Il rappelle également que le défenseur des droits a condamné les violences vues à Calais et cite les conclusions de la «mission IGA-IGPN-IGGN relative à l’évaluation de l’action des forces de l’ordre à Calais et dans le Dunkerquois» d’octobre 2017 – mission qui dépend du ministère de l’Intérieur : «L’accumulation des témoignages écrits et oraux, bien que ne pouvant tenir lieu de preuves formelles, conduit à considérer comme plausibles des manquements à la doctrine d’emploi de la force et à la déontologie policière, principalement à Calais. Ces manquements portent sur des faits de violences, sur un usage disproportionné des aérosols lacrymogènes, la destruction d’affaires appartenant aux migrants ainsi que le non-respect de l’obligation du matricule RIO [le référentiel des identités et de l’organisation].»
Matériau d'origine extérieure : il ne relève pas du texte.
(* ===== verification/Accepting.v ===== *)
(** The side of the server in a connection: [accept], from its entry to the point where
    it sleeps, and from there to the end of the connection. *)
From S2P Require Import Prelude Libc External State Monad Frames Reference DataUtils.
From S2P Require Import ProcessDescriptor PtraceUtils Sockets Print Communication.
From S2P Require Import SocketOps SysFiles SysNet SysData SysProc Dispatch Mediation Handlers.
From S2P Require Import Messages Connecting.
Open Scope sim_scope.

(** The address of the instruction before the one at [a], and back. *)
Lemma rewind_back a : is_u 64 a → u64 (u64 (a - 2) + 2) = a.
Proof.
  intros Ha. unfold uwrap. rewrite Z.add_mod_idemp_l by done.
  replace (a - 2 + 2) with a by lia. by apply uwrap_small.
Qed.

Section Kernel.
Context `{X : Xbt} `{Wd : World} `{!TraceLaws Wd} `{!KernelLaws Wd}.

(** The call that [ptrace_record_socket] makes a tracee run in place of its own. *)
Definition socket_call (r : user_regs) : user_regs :=
  set_args AF_INET SOCK_STREAM 0 (set_orig_rax SYS_socket r).

(** The answer of the kernel to this one call is the descriptor [nf]: the tracee, stopped in
    its own call with the registers [r] and the memory of [w0], is made to run [socket]. *)
Definition socket_gives (w0 : W) (pid : Z) (r : user_regs) (nf : Z) : Prop :=
  ∀ w w1 status w2, (∀ q a, mem_byte w q a = mem_byte w0 q a) → at_entry w pid = true →
    ptrace_getregs w pid = Some (socket_call r) →
    ptrace_syscall w pid = Some w1 → waitpid w1 pid = Some (status, w2) →
    ∃ r', ptrace_getregs w2 pid = Some r' ∧ rax r' = nf.

Lemma socket_gives_same w0 w0' pid r nf :
  (∀ q a, mem_byte w0' q a = mem_byte w0 q a) → socket_gives w0 pid r nf → socket_gives w0' pid r nf.
Proof. intros H Hg w w1 status w2 Hm. apply Hg. intros q a. by rewrite Hm, H. Qed.

(** The worlds differ in the registers of [pid] and in where it is stopped. *)
Record moved (w w' : W) (pid : Z) : Prop := {
  mv_regs : ∀ q, q ≠ pid → ptrace_getregs w' q = ptrace_getregs w q;
  mv_mem : ∀ q b, mem_byte w' q b = mem_byte w q b;
  mv_entry : ∀ q, q ≠ pid → at_entry w' q = at_entry w q;
}.

Lemma moved_refl w pid : moved w w pid.
Proof. done. Qed.
Lemma moved_trans w1 w2 w3 pid : moved w1 w2 pid → moved w2 w3 pid → moved w1 w3 pid.
Proof.
  intros [R1 M1 E1] [R2 M2 E2]. split; intros.
  - by rewrite R2, R1.
  - by rewrite M2, M1.
  - by rewrite E2, E1.
Qed.

Lemma resume_wait_to w s pid w1 status :
  ptrace_syscall (st_w s) pid = Some w1 → waitpid w1 pid = Some (status, w) →
  ∃ c, ∀ B (k : unit → M B),
    (ptrace_resume_process pid ;; let! x := wait_ignored pid in k x) s = k tt (set_cnt c (set_w w s)).
Proof.
  intros H1 H2. eexists. intros B k. unfold ptrace_resume_process. unfold bind at 1 2. simpl.
  unfold upd_world. simpl. rewrite H1. simpl. unfold bind, wait_ignored. simpl. rewrite H2. reflexivity.
Qed.

(** The tracee runs [socket] in place of its call and is back at the entry of the call. *)
Lemma record_socket_eval s pid r nf :
  at_entry (st_w s) pid = true → ptrace_getregs (st_w s) pid = Some r → is_u 64 (rip r) →
  mem_bytes (st_w s) pid (u64 (rip r - 2)) 2 = Some syscall_insn → socket_gives (st_w s) pid r nf →
  ∃ c w o, ptrace_record_socket pid s = Done (s32 nf) (set_cnt c (set_w w s)) ∧
    ptrace_getregs w pid = Some (set_regs_other o (set_rax (u64 (- ENOSYS)) r)) ∧
    at_entry w pid = true ∧ moved (st_w s) w pid.
Proof.
  intros He Hr Hrip Hins Hnf. unfold ptrace_record_socket.
  destruct (getregs_eval s pid r Hr) as [c1 H1]. set (s1 := set_cnt c1 s) in H1.
  destruct (getregs_eval s1 pid r Hr) as [c2 H2]. set (s2 := set_cnt c2 s1) in H2.
  set (r3 := socket_call r).
  destruct (setregs_eval s2 pid r3) as (c3 & w3 & H3 & G3 & O3 & M3 & E3); [by exists r|].
  set (s3 := set_cnt c3 (set_w w3 s2)) in H3.
  destruct (kernel_socket w3 pid r3) as (wa & sa & w4 & v & o4 & S4 & P4 & G4 & E4 & O4 & M4 & A4);
    [by rewrite E3|done|done|].
  destruct (resume_wait_to w4 s3 pid wa sa S4 P4) as [c4 H4]. set (s4 := set_cnt c4 (set_w w4 s3)) in H4.
  destruct (Hnf w3 wa sa w4) as (r4 & G4' & Hrax); [intros; by rewrite M3|by rewrite E3|done|done|done|].
  destruct (getregs_eval s4 pid r4 G4') as [c5 H5]. set (s5 := set_cnt c5 s4) in H5.
  destruct (setregs_eval s5 pid r) as (c6 & w6 & H6 & G6 & O6 & M6 & E6); [by exists r4|].
  set (s6 := set_cnt c6 (set_w w6 s5)) in H6.
  destruct (getregs_eval s6 pid r G6) as [c7 H7]. set (s7 := set_cnt c7 s6) in H7.
  set (r8 := set_rip (u64 (rip r - 2)) (set_rax (orig_rax r) r)).
  destruct (setregs_eval s7 pid r8) as (c8 & w8 & H8 & G8 & O8 & M8 & E8); [by exists r|].
  set (s8 := set_cnt c8 (set_w w8 s7)) in H8.
  assert (∀ q b, mem_byte w8 q b = mem_byte (st_w s) q b) as Mem.
  { intros q b. rewrite M8. unfold s7, s6. st_cbn. rewrite M6. unfold s5, s4. st_cbn. by rewrite M4, M3. }
  destruct (kernel_rerun w8 pid r8) as (wb & sb & w9 & o9 & S9 & P9 & G9 & E9 & O9 & M9 & A9); [|done| |].
  { rewrite E8. unfold s7, s6. st_cbn. by rewrite E6. }
  { erewrite mem_bytes_ext; [exact Hins|]. intros i _. apply Mem. }
  destruct (resume_wait_to w9 s8 pid wb sb S9 P9) as [c9 H9].
  exists c9, w9, o9. split; [|split; [|split; [exact E9|]]].
  - eval_with H1. eval_with H2. fold r3. eval_with H3. rewrite H4. eval_with H5. rewrite Hrax. eval_with H6.
    eapply (bind_eval _ _ _ tt s8); [unfold ptrace_rewind_syscalls; eval_with H7; exact H8|]. cbv beta.
    by rewrite H9.
  - rewrite G9. f_equal. unfold r8. destruct r as [a1 a2 a3 a4 a5 a6 a7 a8 ip l].
    cbn in Hrip |- *. unfold set_regs_other, set_rip, set_rax, set_orig_rax. cbn. by rewrite rewind_back.
  - split; intros.
    + rewrite O9, O8 by done. unfold s7, s6. st_cbn. rewrite O6 by done. unfold s5, s4. st_cbn.
      by rewrite O4, O3.
    + by rewrite M9, Mem.
    + rewrite A9, E8 by done. unfold s7, s6. st_cbn. rewrite E6. unfold s5, s4. st_cbn. by rewrite A4, E3.
Qed.

End Kernel.

(** ** The server waits *)

Section Accept.
Context `{X : Xbt} `{Wd : World} `{!XbtLaws X} `{!TraceLaws Wd} `{!StopLaws Wd} `{!TaskLaws Wd}.
Context (self : msg_self) (reg : reg_s) (proc pid l : Z).

(** What [syscall_accept] does once it has woken the client. *)
Definition accept_served : M unit :=
  let sockfd := s32 (arg reg 0) in
  let! isp := get_infos_socket proc sockfd in
  let! waiting := comm_has_connect_waiting isp in
  (if waiting then
     let! isp := get_infos_socket proc sockfd in
     let! r := comm_accept_connect isp in
     let! sai := of_option Uninitialised r.2 in
     let! new_fd := ptrace_record_socket pid in
     let reg := set_ret new_fd reg in
     ptrace_neutralize_syscall pid ;;
     proc_outside proc ;;
     ptrace_restore_syscall pid SYS_accept (int_ret reg) ;;
     ptrace_poke pid (arg reg 1) (sai_encode sai) (Z.of_nat sizeof_sockaddr_in) ;;
     process_accept_out_call reg proc ;;
     if_strace (print_accept_syscall reg proc) ;;
     let! d := get_fd l in
     let! t := get_stream (fd_stream d) in
     let! _ := block (Sem_acquire (sem_server t)) in
     ret tt
   else ret tt) ;;
  fd_ref l (-1).

(** What is left of [syscall_accept] when the semaphore of the server was taken. *)
Definition accept_rest : M unit :=
  let! d := get_fd l in
  let! t := get_stream (fd_stream d) in
  modify (λ s, set_w (MSG_sem_release (st_w s) (sem_client t)) s) ;;
  accept_served.

(** The listening socket with the stream [n]; the stream of a server that accepts. *)
Definition accepting_sock (n : Z) (il : infos_socket) : infos_socket :=
  set_is_fd (set_fd_stream n (set_fd_refcount (s32 (fd_refcount (is_fd il) + 1)) (is_fd il))) il.
Definition accepting_stream (semc sems : msg_sem) : stream :=
  mk_stream semc sems None (Some (self_process self)) "" (MSG_host_get_name (self_host self)).

(** The state in which it sleeps. *)
Definition accepting (s : st) (p : process_descriptor) (il : infos_socket) (semc sems : msg_sem)
    (c : counters) (w : W) : st :=
  set_fd (<[l := FdSock (accepting_sock (st_next s) il)]> (st_fd s))
    (set_stream (<[st_next s := accepting_stream semc sems]> (st_stream s))
      (set_next (st_next s + 1) (set_cnt c (set_w w (enter proc p s))))).

Lemma accept_blocks s p r il b b' :
  at_call s proc pid p r → socket_at s proc (s32 (arg reg 0)) l il → is_domain il = 2 →
  mem_bytes (st_w s) pid (arg reg 1) 16 = Some b → mem_bytes (st_w s) pid (arg reg 2) 8 = Some b' →
  ∃ semc sems c w, syscall_accept self reg proc s =
      Block (Sem_acquire sems) (accepting s p il semc sems c w) (λ _, accept_rest) ∧
    tracees_alike (st_w s) w.
Proof.
  intros Hat Hs Hd Hb Hb'. pose proof (enter_socket _ _ _ _ _ _ _ _ Hat Hs) as H0. set (s0 := enter proc p s) in H0.
  set (up := λ d, set_fd_refcount (s32 (fd_refcount d + 1)) d).
  set (s1 := set_fd (<[l := FdSock (set_is_fd (up (is_fd il)) il)]> (st_fd s0)) s0).
  destruct (MSG_sem_init (st_w s1) 0) as [semc w1] eqn:E1. destruct (MSG_sem_init w1 0) as [sems w2] eqn:E2.
  exists semc, sems.
  set (s2 := set_stream (<[st_next s := accepting_stream semc sems]> (st_stream s))
    (set_next (st_next s + 1) (set_w w2 s1))).
  assert (tracees_alike (st_w s) w2) as [Tr [Te Tm]].
  { replace w1 with (MSG_sem_init (st_w s1) 0).2 in E2 by (by rewrite E1).
    replace w2 with (MSG_sem_init (MSG_sem_init (st_w s1) 0).2 0).2 by (by rewrite E2).
    split; [|split]; intros; [by rewrite !sem_init_regs|by rewrite !sem_init_stop|by rewrite !sem_init_mem]. }
  destruct (ptrace_cpy_eval s2 pid (arg reg 1) 16 b) as [c1 H1]; [lia| |].
  { rewrite (mem_bytes_ext (st_w s)) by (intros; apply Tm). exact Hb. }
  destruct (ptrace_cpy_eval (set_cnt c1 s2) pid (arg reg 2) 4 b') as [c2 H2]; [lia| |].
  { rewrite (mem_bytes_ext (st_w s)) by (intros; apply Tm). exact Hb'. }
  exists c2, w2. split; [|by split].
  unfold syscall_accept. eval_with (entering_eval s proc p (ac_proc _ _ _ _ _ Hat)).
  rewrite (ac_out _ _ _ _ _ Hat). cbn [Z.eqb]. unfold syscall_accept_pre.
  eval_with (socket_attr_at s _ _ _ _ _ _ Hs). rewrite Hd.
  eapply bind_eval; [apply load_eval, (ac_proc _ _ _ _ _ Hat)|]. cbv zeta. rewrite (ac_pid _ _ _ _ _ Hat).
  eapply enter_eval; [exact Hat|]. fold s0. destruct (sa_proc _ _ _ _ _ H0) as (q & Hq & He).
  eapply (bind_eval _ _ _ l); [unfold process_descriptor_get_fd; ev; by rewrite <- He|].
  eapply bind_eval; [apply upd_fd_eval, (sa_fd _ _ _ _ _ H0)|]. cbv beta.
  change (set_fd _ s0) with s1.
  eapply bind_eval; [apply on_world_eval; by rewrite E1|]. cbv beta.
  eapply bind_eval; [apply on_world_eval; st_cbn; by rewrite E2|]. cbv beta.
  eapply (bind_eval _ _ _ (st_next s) s2); [reflexivity|].
  eapply (bind_eval _ _ _ (Some (sai_decode b))); [unfold cpy_sockaddr; by eval_with H1|].
  eval_with H2.
  eapply bind_eval; [apply upd_fd_eval; apply lookup_insert_eq|]. cbv beta.
  set (s3 := set_fd _ _). replace (accepting s p il semc sems c2 w2) with s3; [reflexivity|].
  unfold s3, accepting, s2, s1, s0, enter. st_cbn. by rewrite insert_insert_eq.
Qed.

(** ** The server goes on *)

Context `{!KernelLaws Wd}.

Lemma sai_encode_socket i :
  length (sai_encode (socket_sockaddr i)) = 16%nat ∧ Forall (is_u 8) (sai_encode (socket_sockaddr i)).
Proof.
  unfold sai_encode. split.
  - rewrite !length_app, !length_le_encode. done.
  - repeat (apply Forall_app; split); try apply le_encode_bytes. repeat constructor; by vm_compute.
Qed.

Lemma int_ret_s32 v : int_ret (set_ret (s32 v) reg) = u64 (s32 v).
Proof. unfold int_ret. cbn [reg_ret set_ret]. by rewrite swrap32_u64, (swrap_small 32 (s32 v)) by (done || by apply swrap_range). Qed.

(** The tracee of the server as it leaves [accept]: it has the result [v], the address
    of the other end is where it asked for it, and nothing else changed in the tracees. *)
Record accepted_at (w w' : W) (v : Z) (sai : sockaddr_in) (r : user_regs) : Prop := {
  aa_regs : ∃ o, ptrace_getregs w' pid = Some (set_regs_other o (set_rax v (set_orig_rax SYS_accept r)));
  aa_exit : at_entry w' pid = false;
  aa_addr : mem_bytes w' pid (arg reg 1) 16 = Some (sai_encode sai);
  aa_mem : ∀ q a, q ≠ pid ∨ ¬ (arg reg 1 <= a < arg reg 1 + 16) → mem_byte w' q a = mem_byte w q a;
  aa_others : ∀ q, q ≠ pid → ptrace_getregs w' q = ptrace_getregs w q ∧ at_entry w' q = at_entry w q;
}.

Lemma accept_answer_eval s p r nf i :
  st_proc s !! proc = Some (set_in_syscall 1 p) → in_syscall p = 0 →
  at_entry (st_w s) pid = true → ptrace_getregs (st_w s) pid = Some r → is_u 64 (rip r) →
  mem_bytes (st_w s) pid (u64 (rip r - 2)) 2 = Some syscall_insn → socket_gives (st_w s) pid r nf →
  is_Some (mem_bytes (st_w s) pid (arg reg 1) 16) →
  ∃ c w, (∀ B (f : Z → M B), (let! new_fd := ptrace_record_socket pid in
      ptrace_neutralize_syscall pid ;;
      proc_outside proc ;;
      ptrace_restore_syscall pid SYS_accept (int_ret (set_ret new_fd reg)) ;;
      ptrace_poke pid (arg reg 1) (sai_encode (socket_sockaddr i)) (Z.of_nat sizeof_sockaddr_in) ;;
      f new_fd) s = f (s32 nf) (set_proc (<[proc := p]> (st_proc s)) (set_cnt c (set_w w s)))) ∧
    accepted_at (st_w s) w (u64 (s32 nf)) (socket_sockaddr i) r.
Proof.
  intros Hp Hi He Hr Hrip Hins Hnf Hbuf. destruct (sai_encode_socket i) as [Hlen Hb].
  destruct (record_socket_eval s pid r nf He Hr Hrip Hins Hnf) as (c1 & w1 & o & H1 & G1 & E1 & [R1 M1 A1]).
  set (s1 := set_cnt c1 (set_w w1 s)) in H1. set (r1 := set_regs_other o (set_rax (u64 (- ENOSYS)) r)) in *.
  destruct (drop_call_eval s1 proc (set_in_syscall 1 p) pid r1 Hp E1 G1)
    as (c2 & w2 & H2 & (G2 & E2 & R2 & M2) & A2).
  rewrite enter_leave in H2 by done. cbv zeta in H2. set (s2 := set_proc _ _) in H2.
  destruct (restore_eval s2 pid SYS_accept (int_ret (set_ret (s32 nf) reg)) _ G2)
    as (c3 & w3 & H3 & G3 & R3 & M3 & E3). set (s3 := set_cnt c3 (set_w w3 s2)) in H3.
  assert (∀ q a, mem_byte w3 q a = mem_byte (st_w s) q a) as Mem.
  { intros q a. rewrite M3. unfold s2. st_cbn. by rewrite M2, <- M1. }
  destruct (ptrace_poke_eval s3 pid (arg reg 1) (sai_encode (socket_sockaddr i)) 16)
    as (c4 & w4 & bs & H4 & B4 & T4 & (S4 & P4 & R4 & E4)); [rewrite Hlen; lia|done| |].
  { rewrite (mem_bytes_ext (st_w s)); [exact Hbuf|]. intros j _. apply Mem. }
  exists c4, w4. split.
  - intros B f. eval_with H1. rewrite H2. eval_with H3. by eval_with H4.
  - split.
    + exists o. rewrite R4. unfold s3. st_cbn. rewrite G3, int_ret_s32. by destruct r.
    + rewrite E4. unfold s3. st_cbn. by rewrite E3.
    + change (Z.to_nat (round8 16)) with 16%nat in B4. change (Z.to_nat 16) with 16%nat in T4.
      rewrite B4. f_equal. rewrite !take_ge in T4; [done|by rewrite Hlen|].
      by rewrite (mem_bytes_length _ _ _ _ _ B4).
    + intros q a Hqa. change (round8 16) with 16 in *. rewrite <- Mem. destruct (decide (q = pid)) as [->|Hne].
      * apply S4. by destruct Hqa.
      * by apply P4.
    + intros q Hq. rewrite R4, E4. unfold s3. st_cbn. rewrite R3, E3 by done. unfold s2. st_cbn.
      rewrite R2, A2 by done. unfold s1. st_cbn. by rewrite R1, A1.
Qed.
"Monsieur le Président, vous avez instauré à Calais un protocole de la bavure"
L'écrivan Yann Moix fustige dans une lettre ouverte adressée à Emmanuel Macron la politique migratoire de la France, et plus particulièrement le traitement infligé aux migrants à Calais. Vidéo à l'appui, il affirme avoir filmé sur place des "actes de barbarie".
"Les policiers n'exercent pas de violences physiques à l'encontre des migrants"
Avant de conclure pour appuyer sur les images qu'il produit : "Comme on se demande à partir de combien de pierres commence un tas, je vous demande, monsieur le Président, à partir de combien de preuves commence un crime. (...) Vous menacez en tout, monsieur le Président, des gens qui ne nous menacent en rien. Votre politique ne fait pas que trahir nos valeurs, elle les insulte. Les mesures antimigratoires sont toujours populaires. Mais voulant faire plaisir à la foule, vous trahissez le peuple."
La préfecture du Pas-de-Calais a immédiatement répondu à la vidéo et la tribune de Yann Moix avec une série de tweets : "L'usage du gaz lacrymogène se fait dans le respect de la réglementation. Il est utilisé pour mettre fin aux tentatives d'intrusion sur la rocade, sur les sites du port et du tunnel sous la Manche et pour stopper les débordements et les rixes entre migrants."
#Calais #migrants @libe l'usage du gaz lacrymogène se fait dans le respect de la réglementation. Il est utilisé pour mettre fin aux tentatives d'intrusion sur la rocade, sur les sites du port et du tunnel sous la Manche et pour stopper les débordements et les rixes entre migrants https://t.co/ODHipd9KPl
— Préfet Pas-de-Calais (@Prefet62) 21 janvier 2018
#Calais #migrants @libe le gaz lacrymogène est utilisé pour mettre fin également aux tentatives de montées dans les poids-lourds. Il ne se fait pas en direction des points d'eau ou pendant la distribution des repas
— Préfet Pas-de-Calais (@Prefet62) 21 janvier 2018
#Calais #migrants @libe les #policiers n'exercent pas de violences physiques à l'encontre des migrants
— Préfet Pas-de-Calais (@Prefet62) 21 janvier 2018
Le dernier tweet précise que des sanctions seront prises si des faits de violences policières sont avérés.#Calais #migrants @libe Si des faits de violences policières sont avérés, ils seront condamnés et leurs auteurs sanctionnés
— Préfet Pas-de-Calais (@Prefet62) 21 janvier 2018
La semaine dernière, cinq intellectuels ou syndicalistes, dont certains "partisans de la première heure" d'Emmanuel Macron, avaient aussi interpellé le président de la République sur sa politique d'immigration qui "contredit l'humanisme" par ailleurs affiché, dans une lettre ouverte publiée par le quotidien Le Monde.